The month of Iyar has a lot in common with Chol HaMoed, the intermediate days of the festivals of Passover and Sukkot. Just like these two week-long holidays start and end with holy days, with several week-like days in-between, so this time of year is bookended by major festivals with a long period of regular life in-between. Iyar has no major Biblical holidays in it, but is bookended by Nissan, with the peak days of Passover, and Sivan, with the peak days of Shavuot. Iyar is the way in-between these peak experiences.
According to Breslov Chassidic tradition, Chol HaMo’ed is the period during a holiday in which you take the spiritual impression of the beginning days and walk with them in regular life. Walking with the spiritual inspiration received at the beginning of the holiday is how to integrate these impressions. The end of the holiday is the time to revisit these spiritual impressions and learnings and see how they have integrated.
The month of Iyar, and this Omer period, presents a similar spiritual opportunity on a larger scale. Hopefully your heart and mind opened spiritually during Passover. Iyar is the month to let these ideas and inspirations go with you into daily life. While the holidays are peak experiences, daily life is made up of flat paths and alternating peaks and valleys, sometimes in the same day.

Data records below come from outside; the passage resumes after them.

(** * WME Venue Data Crawler v0.2.1: the extraction and classification core

    A shallow embedding of [wme-venue-data-crawler-v0.2.1.user.js] and the
    properties of its analyzer, query builder, content extractor, scan
    collector and lookup orchestrator.

    Conventions of the embedding.
    - A JavaScript string is a [string]: its characters are the code units
      below 256.
    - A venue attribute that is [null], [undefined] or absent is [None].
    - The script's [state] object is a record; the entry objects held by
      [state.scannedVenues] live in a heap of objects addressed by their
      index, because closures of pending requests keep references to them.
    - The host's builtins with no source in the script ([JSON.parse],
      [decodeURIComponent]) are variables of a section.
    - DOM writes ([updateVenueItemUI], [updateStatsDisplay],
      [updateVenueList]) are not part of the state; of the console only the
      line that ends a scan is kept, as a value next to the state. *)

From Stdlib Require Import String Ascii List ZArith QArith Bool Lia.
From stdpp Require Import gmap strings list.
Import ListNotations.

Set Warnings "-register-all".

Local Open Scope string_scope.
Local Open Scope list_scope.
Local Open Scope nat_scope.

(** ** JavaScript strings *)

Module JsString.

(** WhiteSpace and LineTerminator code units below 256: TAB, LF, VT, FF,
    CR, SP and NBSP.  [String.prototype.trim] strips exactly these. *)
Definition is_white (c : ascii) : bool :=
  let n := nat_of_ascii c in
  (Nat.leb 9 n && Nat.leb n 13) || Nat.eqb n 32 || Nat.eqb n 160.

Fixpoint trimStart (s : string) : string :=
  match s with
  | String c s' => if is_white c then trimStart s' else s
  | EmptyString => EmptyString
  end.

How appropriate is it that Iyar is both a semi-mourning period remembering the many thousands of Rabbi Akiva’s students who died from a plague during this period as well as a time of marked with contemporary celebrations and commemorations all evoking contrasting emotions. Just before Iyar we have Holocaust Remembrance Day, followed a week later by Memorial Day for Israel’s fallen soldiers and civilians. The next day is Israel Independence Day followed in the next weeks by Lag B’Omer – the day Rabbi Akiva’s students stopped dying, and Jerusalem Day, celebrating Jewish sovereignty of the Western Wall and the Temple plaza. Let’s use these days of walking between peaks to bring the lessons from Pesach and from our own spiritual goals into regular daily life. If we can do this consistently over the next month we will have a real offering of wisdom, baked into regular life, to offer up on Shavuot.